● **Problem statement**: For this exercise, restate word for word only the lines from the first line of the data to the line containing "(** The files".

Entries taken from a collection:
[Start of section]
(* ===== verification/Kernel.v ===== *)
(** * Interfaces to the code the driver calls but does not contain

    The Linux VFS ([kernel_read], [kernel_write]), the allocator ([kvmalloc]),
    the kernel's [crc32c] and the vendored LZ4 codec are parameters: an
    operations class the definitions use and a laws class that states the
    documented behaviour the theorems rely on.  [simk], [rle_lz4] and [table_crc]
    are concrete instances: they show the laws can hold together and let
    witnesses run the model.  The laws of the codec are proved of the vendored
    code in [Lz4Theorems]. *)
From S2P Require Import Prelude.

(** ** Files and memory of the kernel *)

(** The files the block layer of one device works on: its backing file and the
    read-only base file, known by its path. *)
Inductive fh : Type :=
| Backing
| BaseFile (path : bytes).

#[global] Instance fh_eq_dec : EqDecision fh.
Proof. solve_decision. Defined.

(** The result of [filp_open]: an errno, or an open file of which the code asks
    whether it is a regular file and whether it is the backing file itself. *)
Inductive open_res : Type :=
| OErr (e : Z)
| OFile (is_reg same_inode : bool).

(** [kernel_read k h pos len] returns the byte count (or a negative errno) and
    the bytes read; [kernel_write] the byte count or errno; [kvmalloc] whether
    the allocation succeeded; [content] what the file holds. *)
Class KernelOps (K : Type) : Type := {
  kernel_read : K → fh → Z → Z → Z * bytes * K;
  kernel_write : K → fh → Z → bytes → Z * K;
  kvmalloc : K → Z → bool * K;
  filp_open : K → bytes → open_res * K;
  content : K → fh → bytes
}.

(** What a read and a write may do, faults included, and what they do on a
    [healthy] system: transfer every byte asked for. *)
Class KernelLaws (K : Type) `{KernelOps K} : Type := {
  healthy : K → Prop;
  kernel_read_content k h pos len r d k' h' :
    kernel_read k h pos len = (r, d, k') → content k' h' = content k h';
  kernel_read_result k h pos len r d k' :
    kernel_read k h pos len = (r, d, k') →
    r < 0 ∨ (0 ≤ r ≤ len ∧ zlen d = r ∧ d = read_at (content k h) pos r);
  kernel_write_other k h pos d r k' h' :
    kernel_write k h pos d = (r, k') → h' ≠ h → content k' h' = content k h';
  kernel_write_result k h pos d r k' :
    kernel_write k h pos d = (r, k') →
    (r < 0 ∧ content k' h = content k h) ∨
    (0 ≤ r ≤ zlen d ∧ content k' h = write_at (content k h) pos (take (Z.to_nat r) d));
  kvmalloc_content k n b k' h' :
    kvmalloc k n = (b, k') → content k' h' = content k h';
  filp_open_content k p o k' h' :
    filp_open k p = (o, k') → content k' h' = content k h';
  filp_open_errno k p e k' : filp_open k p = (OErr e, k') → e < 0;
  healthy_read k h pos len :
    healthy k → 0 ≤ pos → 0 ≤ len → pos + len ≤ zlen (content k h) →
    ∃ k', kernel_read k h pos len = (len, read_at (content k h) pos len, k') ∧ healthy k';
  healthy_write k h pos d :
    healthy k → 0 ≤ pos → pos + zlen d < 2 ^ 62 + 2 ^ 32 →
    ∃ k', kernel_write k h pos d = (zlen d, k') ∧ healthy k'
            ∧ content k' h = write_at (content k h) pos d;
  healthy_alloc k n :
    healthy k → ∃ k', kvmalloc k n = (true, k') ∧ healthy k'
}.

(** *** A concrete kernel: two files and a queue of faults to inject *)
Inductive io_fault : Type :=
| FOk
| FShort (n : Z)
| FErr (e : positive).

Record simk : Type := Simk {
  sim_backing : bytes;
  sim_base : list (bytes * bytes);
  sim_faults : list io_fault
}.

Definition sim_next (k : simk) : io_fault * simk :=
  match sim_faults k with
  | [] => (FOk, k)
  | x :: fs => (x, Simk (sim_backing k) (sim_base k) fs)
  end.

Fixpoint assoc_file (p : bytes) (l : list (bytes * bytes)) : bytes :=
  match l with
  | [] => []
  | (p', c) :: l' => if decide (p = p') then c else assoc_file p l'
  end.

Definition sim_content (k : simk) (h : fh) : bytes :=
  match h with
  | Backing => sim_backing k
  | BaseFile p => assoc_file p (sim_base k)
  end.

Definition sim_read (k : simk) (h : fh) (pos len : Z) : Z * bytes * simk :=
  let '(f, k') := sim_next k in
  let n := match f with FShort n => Z.min n len | _ => len end in
  let d := if zlen (sim_content k h) <=? pos then [] else read_at (sim_content k h) pos n in
  match f with
  | FErr e => (Z.neg e, [], k')
  | _ => if decide (pos < 0 ∨ n < 0) then (- EINVAL, [], k') else (zlen d, d, k')
  end.

Definition sim_store (k : simk) (h : fh) (c : bytes) : simk :=
  match h with
  | Backing => Simk c (sim_base k) (sim_faults k)
  | BaseFile p => Simk (sim_backing k) ((p, c) :: sim_base k) (sim_faults k)
  end.

Definition sim_write (k : simk) (h : fh) (pos : Z) (d : bytes) : Z * simk :=
  let '(f, k') := sim_next k in
  if decide (pos < 0) then (- EINVAL, k') else
  match f with
  | FErr e => (Z.neg e, k')
  | FShort n => let d' := take (Z.to_nat n) d in
                (zlen d', sim_store k' h (write_at (sim_content k h) pos d'))
  | FOk => (zlen d, sim_store k' h (write_at (sim_content k h) pos d))
  end.

Definition sim_alloc (k : simk) (n : Z) : bool * simk :=
  let '(f, k') := sim_next k in
  (match f with FOk => true | _ => false end, k').

Definition sim_open (k : simk) (p : bytes) : open_res * simk :=
  let '(f, k') := sim_next k in
  match f with
  | FErr e => (OErr (Z.neg e), k')
  | _ => if decide (p ∈ (sim_base k).*1) then (OFile true false, k') else (OErr (- 2), k')
  end.

#[global] Instance simk_ops : KernelOps simk := {
  kernel_read := sim_read; kernel_write := sim_write;
  kvmalloc := sim_alloc; filp_open := sim_open; content := sim_content
}.

Lemma sim_next_content k h : sim_content (sim_next k).2 h = sim_content k h.
Proof. unfold sim_next. destruct (sim_faults k), h; done. Qed.

Lemma sim_store_content k h c h' :
  sim_content (sim_store k h c) h' = if decide (h' = h) then c else sim_content k h'.
Proof.
  destruct h as [|p], h' as [|p']; simpl; repeat case_decide; congruence.
Qed.

Lemma read_at_short f p n : 0 ≤ n → read_at f p (zlen (read_at f p n)) = read_at f p n.
Proof.
  intros Hn. unfold read_at, zlen. rewrite Nat2Z.id, length_take.
  rewrite <- take_take. by rewrite (take_ge (drop _ _) (length _)).
Qed.

Lemma sim_read_result k h pos len r d k' :
  sim_read k h pos len = (r, d, k') →
  r < 0 ∨ (0 ≤ r ≤ len ∧ zlen d = r ∧ d = read_at (sim_content k h) pos r).
Proof.
  unfold sim_read. destruct (sim_next k) as [f k1]. intros E.
  destruct f as [|n0|e]; [case_decide..|]; simplify_eq; try (left; unfold EINVAL; lia).
  all: right; destruct (Z.leb_spec (zlen (sim_content k h)) pos).
  all: split_and!; try done; try (by rewrite read_at_short by lia).
  all: unfold read_at; len.
Qed.

Lemma sim_write_result k h pos d r k' :
  sim_write k h pos d = (r, k') →
  (r < 0 ∧ ∀ h', sim_content k' h' = sim_content k h') ∨
  (0 ≤ r ≤ zlen d ∧ ∀ h', sim_content k' h' =
     if decide (h' = h) then write_at (sim_content k h) pos (take (Z.to_nat r) d)
     else sim_content k h').
Proof.
  unfold sim_write. pose proof (λ h, sim_next_content k h) as Hn.
  destruct (sim_next k) as [f k1]; simpl in Hn. intros E.
  case_decide; [simplify_eq; left; split; [unfold EINVAL; lia|done]|].
  destruct f as [|n|e]; simplify_eq; [right|right|left; split; [lia|done]].
  - split; [len|]. intros h'. rewrite sim_store_content. unfold zlen. rewrite Nat2Z.id, firstn_all.
    case_decide; [done|apply Hn].
  - split; [len|]. intros h'. rewrite sim_store_content. unfold zlen.
    rewrite Nat2Z.id, length_take. case_decide; [|apply Hn].
    f_equal. rewrite <- take_take. by rewrite (take_ge d (length d)).
Qed.

#[global] Instance simk_laws : KernelLaws simk.
Proof.
  refine {| healthy := λ k, sim_faults k = [] |}; simpl.
  - intros k h pos len r d k' h'. unfold sim_read. pose proof (sim_next_content k h').
    destruct (sim_next k) as [f k1]. destruct f; [case_decide..|]; intros; by simplify_eq/=.
  - apply sim_read_result.
  - intros k h pos d r k' h' E Hne. destruct (sim_write_result _ _ _ _ _ _ E) as [[_ H]|[_ H]]; [done|].
    rewrite H. by case_decide.
  - intros k h pos d r k' E. destruct (sim_write_result _ _ _ _ _ _ E) as [[Hr H]|[Hr H]].
    + left; auto.
    + right. rewrite H. by rewrite decide_True.
  - intros k n b k' h'. unfold sim_alloc. pose proof (sim_next_content k h').
    destruct (sim_next k); simpl in *; intros; by simplify_eq.
  - intros k p o k' h'. unfold sim_open. pose proof (sim_next_content k h').
    destruct (sim_next k) as [f k1]; simpl in *; destruct f; [case_decide..|]; intros; by simplify_eq.
  - intros k p e k'. unfold sim_open. destruct (sim_next k) as [f k1]; destruct f; [case_decide..|];
      intros; simplify_eq; lia.
  - intros k h pos len Hk Hp Hl Hle. exists k. unfold sim_read, sim_next. rewrite Hk.
    rewrite decide_False by lia. split; [|done].
    destruct (Z.leb_spec (zlen (sim_content k h)) pos).
    + replace len with 0 by lia. unfold read_at. by rewrite take_0.
    + by rewrite zlen_read_at by lia.
  - intros k h pos d Hk Hp Hle. unfold sim_write, sim_next. rewrite Hk, decide_False by lia.
    eexists; split; [done|]. split; [by destruct h|].
    rewrite sim_store_content. by rewrite decide_True.
  - intros k n Hk. exists k. unfold sim_alloc, sim_next. rewrite Hk. done.
Defined.

(** ** LZ4 *)

(** [LZ4_compressBound] of [src/src/lz4/lz4.h]. *)
Definition LZ4_MAX_INPUT_SIZE : Z := 0x7E000000.
Definition LZ4_compressBound (isize : Z) : Z :=
  if u32 isize >? LZ4_MAX_INPUT_SIZE then 0 else isize + isize / 255 + 16.

(** [LZ4_compress src cap] is the compressed block, [[]] when the call returns
    0 (failure); [LZ4_decompress_safe src cap] the decompressed bytes, [None]
    when the call returns a negative value. *)
Class LZ4Ops : Type := {
  LZ4_compress : bytes → Z → bytes;
  LZ4_decompress_safe : bytes → Z → option bytes
}.

(** The documented contract: the output fits the destination, compression with
    a destination of [LZ4_compressBound] bytes succeeds, and decompression of a
    compressed block into a large enough buffer gives the source. *)
Class LZ4Laws `{LZ4Ops} : Prop := {
  lz4_bound src cap : zlen (LZ4_compress src cap) ≤ Z.max 0 cap;
  lz4_succeeds src : zlen src ≤ LZ4_MAX_INPUT_SIZE →
    LZ4_compress src (LZ4_compressBound (zlen src)) ≠ [];
  lz4_roundtrip src cap n : LZ4_compress src cap ≠ [] → zlen src ≤ n < 2 ^ 31 →
    LZ4_decompress_safe (LZ4_compress src cap) n = Some src;
  lz4_decompress_len src n d : LZ4_decompress_safe src n = Some d → zlen d ≤ Z.max 0 n
}.

(** A codec for the witnesses: a block of one repeated byte compresses to six
    bytes, any other is stored after a tag byte. *)
Definition rle_compress (src : bytes) (cap : Z) : bytes :=
  let stored := if decide (zlen src + 1 ≤ cap) then x00 :: src else [] in
  match src with
  | [] => stored
  | b :: _ =>
      if decide (6 ≤ cap ∧ zlen src < 2 ^ 32 ∧ Forall (eq b) src)
      then x01 :: b :: [z2b (Z.shiftr (zlen src) 24); z2b (Z.shiftr (zlen src) 16);
                        z2b (Z.shiftr (zlen src) 8); z2b (zlen src)] else stored
  end.

Definition rle_decompress (src : bytes) (cap : Z) : option bytes :=
  match src with
  | x00 :: d => if decide (zlen d ≤ cap) then Some d else None
  | [x01; b; n3; n2; n1; n0] =>
      let n := ((b2z n3 * 256 + b2z n2) * 256 + b2z n1) * 256 + b2z n0 in
      if decide (n ≤ cap) then Some (replicate (Z.to_nat n) b) else None
  | _ => None
  end.

#[global] Instance rle_lz4 : LZ4Ops := {
  LZ4_compress := rle_compress; LZ4_decompress_safe := rle_decompress
}.

Lemma rle_count n : 0 ≤ n < 2 ^ 32 →
  ((b2z (z2b (Z.shiftr n 24)) * 256 + b2z (z2b (Z.shiftr n 16))) * 256
    + b2z (z2b (Z.shiftr n 8))) * 256 + b2z (z2b n) = n.
Proof.
  intros Hn. rewrite !b2z_z2b, !Z.shiftr_div_pow2 by lia.
  change (2 ^ 24) with (256 * (256 * 256)). change (2 ^ 16) with (256 * 256).
  change (2 ^ 8) with 256. rewrite <- !Z.div_div by lia.
  set (a := n / 256). set (b := a / 256). set (c := b / 256).
  assert (0 ≤ c < 256).
  { unfold c, b, a. rewrite !Z.div_div by lia.
    split; [apply Z.div_pos; lia|apply Z.div_lt_upper_bound; lia]. }
  rewrite (Z.mod_small c) by done.
  pose proof (Z.div_mod n 256). pose proof (Z.div_mod a 256). pose proof (Z.div_mod b 256).
  fold a in H0. fold b in H1. fold c in H2. lia.
Qed.

#[global] Instance rle_lz4_laws : LZ4Laws.
Proof.
  split; simpl.
  - intros src cap. unfold rle_compress. destruct src; repeat case_decide; len.
  - intros src Hs. unfold rle_compress, LZ4_compressBound, LZ4_MAX_INPUT_SIZE in *. pose proof (zlen_nonneg src).
    rewrite u32_small by lia. destruct (Z.gtb_spec (zlen src) 0x7E000000); [lia|].
    assert (0 ≤ zlen src / 255) by (apply Z.div_pos; lia).
    rewrite (decide_True (P := zlen src + 1 ≤ _)) by lia. by destruct src; [|case_decide].
  - intros src cap n. assert (Hst : zlen src ≤ n → (if decide (zlen src + 1 ≤ cap) then x00 :: src else []) ≠ [] →
      rle_decompress (if decide (zlen src + 1 ≤ cap) then x00 :: src else []) n = Some src).
    { intros Hn. case_decide; [|done]. intros _. simpl. by rewrite decide_True. }
    unfold rle_compress. destruct src as [|b src]; [intros ? [? _]; auto|].
    destruct (decide (6 ≤ cap ∧ _)) as [(Hc & Hlt & Hall)|]; [|intros ? [? _]; auto]. intros _ [Hn _].
    set (s := b :: src) in *. unfold rle_decompress. rewrite rle_count by (split; [apply zlen_nonneg|done]).
    rewrite decide_True by done. f_equal. unfold zlen. rewrite Nat2Z.id.
    apply replicate_as_elem_of. split; [done|].
    intros x Hx. symmetry. revert x Hx. by apply list.Forall_forall.
  - intros src n d. unfold rle_decompress. destruct src as [|t src]; [done|].
    destruct t; try done; [case_decide; [|done]; intros [= <-]; lia|].
    repeat (destruct src as [|? src]; try done). case_decide; [|done]. intros [= <-]. len.
Qed.

(** ** CRC32C of the kernel: [crc32c(seed, data, len)] *)
Class CrcOps : Type := { crc32c : Z → bytes → Z }.
Class CrcLaws `{CrcOps} : Prop := {
  crc32c_range seed d : 0 ≤ crc32c seed d < 2 ^ 32
}.

(** The expression [~crc32c(~0, raw, n)] of the L2 trailers. *)
Definition crc32c_trailer `{CrcOps} (raw : bytes) : Z :=
  u32 (Z.lnot (crc32c (u32 (Z.lnot 0)) raw)).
[End of section]
● **Response**:
(* ===== verification/Kernel.v ===== *)
(** * Interfaces to the code the driver calls but does not contain

    The Linux VFS ([kernel_read], [kernel_write]), the allocator ([kvmalloc]),
    the kernel's [crc32c] and the vendored LZ4 codec are parameters: an
    operations class the definitions use and a laws class that states the
    documented behaviour the theorems rely on.  [simk], [rle_lz4] and [table_crc]
    are concrete instances: they show the laws can hold together and let
    witnesses run the model.  The laws of the codec are proved of the vendored
    code in [Lz4Theorems]. *)
From S2P Require Import Prelude.

(** ** Files and memory of the kernel *)

(** The files the block layer of one device works on: its backing file and the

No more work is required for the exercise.